WORK INSTRUCTION: Please write out word for word the opening lines of the material, including the line with "Sample.settled (state_of (reclaim" as the last.

THE RECORDS:

Lemma reclaim_exact_witness :
  ∃ letters dead,
    reclaim (seconds 100) Sample.settled
    = (set_dead_rows (delivery_dead Sample.settled ++ letters)
         (set_msgs (reclaim_row (seconds 100) (delivery_attempt Sample.settled)
                      <$> delivery_msg Sample.settled) Sample.settled),
       Returned {| rr_reoffered := 0; rr_incremented := 0; rr_quarantined := 1; rr_dead := dead |}).
Proof.
  destruct (reclaim_exact (seconds 100) Sample.settled Sample.wf_settled) as (letters & dead & H & _).
  { intros r Hr _. revert r Hr. apply Forall_forall. by_eval. }
  exists letters, dead. exact H.
Defined.

Lemma quarantine_is_permanent_witness :
  ∃ d1 res d2 ms,
    reclaim (seconds 100) Sample.settled = (d1, Returned res)
    ∧ claim "tick" (seconds 300) 50 None (run Sample.pd [OpReclaim (seconds 200)] d1)
      = (d2, Returned ms)
    ∧ ∀ m, m ∈ ms → msg_id m ≠ "m1"%string.
Proof.
  do 4 eexists. split; [vm_compute; reflexivity|]. split; [vm_compute; reflexivity|].
  apply (quarantine_is_permanent Sample.pd [OpReclaim (seconds 200)] (seconds 100)
    Sample.settled (state_of (reclaim (seconds 100) Sample.settled))
    {| rr_reoffered := 0; rr_incremented := 0; rr_quarantined := 1; rr_dead := [] |}
    (Sample.row_of "m1" Sample.settled) "tick" (seconds 300) 50 None
    (state_of (claim "tick" (seconds 300) 50 None (run Sample.pd [OpReclaim (seconds 200)]
       (state_of (reclaim (seconds 100) Sample.settled))))));
    [apply Sample.wf_settled|by repeat constructor|by_eval|by_eval|vm_compute; reflexivity
    |vm_compute; reflexivity|vm_compute; reflexivity|vm_compute; reflexivity].
Defined.

Lemma message_ends_by_deadline_witness :
  ∃ d1 res r1, reclaim (seconds 1800) Sample.leased = (d1, Returned res) ∧ r1 ∈ delivery_msg d1
    ∧ msg_id r1 = "m1"%string ∧ terminal r1
    ∧ (¬ terminal (Sample.row_of "m1" Sample.leased) →
       state r1 = DEAD ∧ "m1"%string ∈ dl_msg_id <$> delivery_dead d1).
Proof.
  apply (message_ends_by_deadline (seconds 1800) Sample.leased (Sample.row_of "m1" Sample.leased));
    [apply Sample.wf_leased| |by_eval|by_eval].
  intros r Hr _. revert r Hr. apply Forall_forall. by_eval.
Defined.

Lemma unreadable_row_blocks_reclaim_witness :
  ∃ e, reclaim (seconds 500) Sample.shadow = (Sample.shadow, Raised e).
Proof.
  apply (unreadable_row_blocks_reclaim (seconds 100) (seconds 500) Sample.shadow
    (with_mode "shadow"%string (Sample.row_of "m1" Sample.leased)));
    [apply Sample.wf_shadow|by_eval|by_eval|vm_compute; reflexivity|by_eval].
Defined.

Lemma enqueue_exact_witness :
  enqueue Sample.pd 5 "m9" (Sample.draft "k1") Sample.ready
  = (Sample.ready, Returned (with_mode LIVE (Sample.row_of "m1" Sample.ready))).
Proof.
  rewrite (proj2 (proj2 (enqueue_exact Sample.pd 5 "m9" (Sample.draft "k1") Sample.ready
    Sample.wf_ready ltac:(by_eval) ltac:(done)))
    (Sample.row_of "m1" Sample.ready)); [vm_compute; reflexivity|by_eval|by_eval|by_eval].
Defined.

Lemma settlers_exact_witness :
  SqliteQueueStore.cancel_on_complete "t1" 5 Sample.ready
  = (set_msgs (update_where (cancellable "t1") (settle_row SUPERSEDED 5) (delivery_msg Sample.ready))
       Sample.ready,
     Returned (msg_id <$> select_where (cancellable "t1") (delivery_msg Sample.ready))).
Proof. apply (settlers_exact "t1" 0 5 Sample.ready Sample.wf_ready). Defined.

Lemma prune_exact_witness :
  Sample.row_of "m1" Sample.settled ∈ delivery_msg (prune_db (days 40) [] Sample.settled)
  ∧ delivery_msg (prune_db (days 40) [] Sample.settled) = [Sample.row_of "m1" Sample.settled].
Proof.
  split; [|vm_compute; reflexivity].
  apply (prune_exact (days 40) [] Sample.settled Sample.wf_settled); by_eval.
Defined.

TASK RESULT:
Lemma reclaim_exact_witness :
  ∃ letters dead,
    reclaim (seconds 100) Sample.settled
    = (set_dead_rows (delivery_dead Sample.settled ++ letters)
         (set_msgs (reclaim_row (seconds 100) (delivery_attempt Sample.settled)
                      <$> delivery_msg Sample.settled) Sample.settled),
       Returned {| rr_reoffered := 0; rr_incremented := 0; rr_quarantined := 1; rr_dead := dead |}).
Proof.
  destruct (reclaim_exact (seconds 100) Sample.settled Sample.wf_settled) as (letters & dead & H & _).
  { intros r Hr _. revert r Hr. apply Forall_forall. by_eval. }
  exists letters, dead. exact H.
Defined.

Lemma quarantine_is_permanent_witness :
  ∃ d1 res d2 ms,
    reclaim (seconds 100) Sample.settled = (d1, Returned res)
    ∧ claim "tick" (seconds 300) 50 None (run Sample.pd [OpReclaim (seconds 200)] d1)
      = (d2, Returned ms)
    ∧ ∀ m, m ∈ ms → msg_id m ≠ "m1"%string.
Proof.
  do 4 eexists. split; [vm_compute; reflexivity|]. split; [vm_compute; reflexivity|].
  apply (quarantine_is_permanent Sample.pd [OpReclaim (seconds 200)] (seconds 100)
    Sample.settled (state_of (reclaim (seconds 100) Sample.settled))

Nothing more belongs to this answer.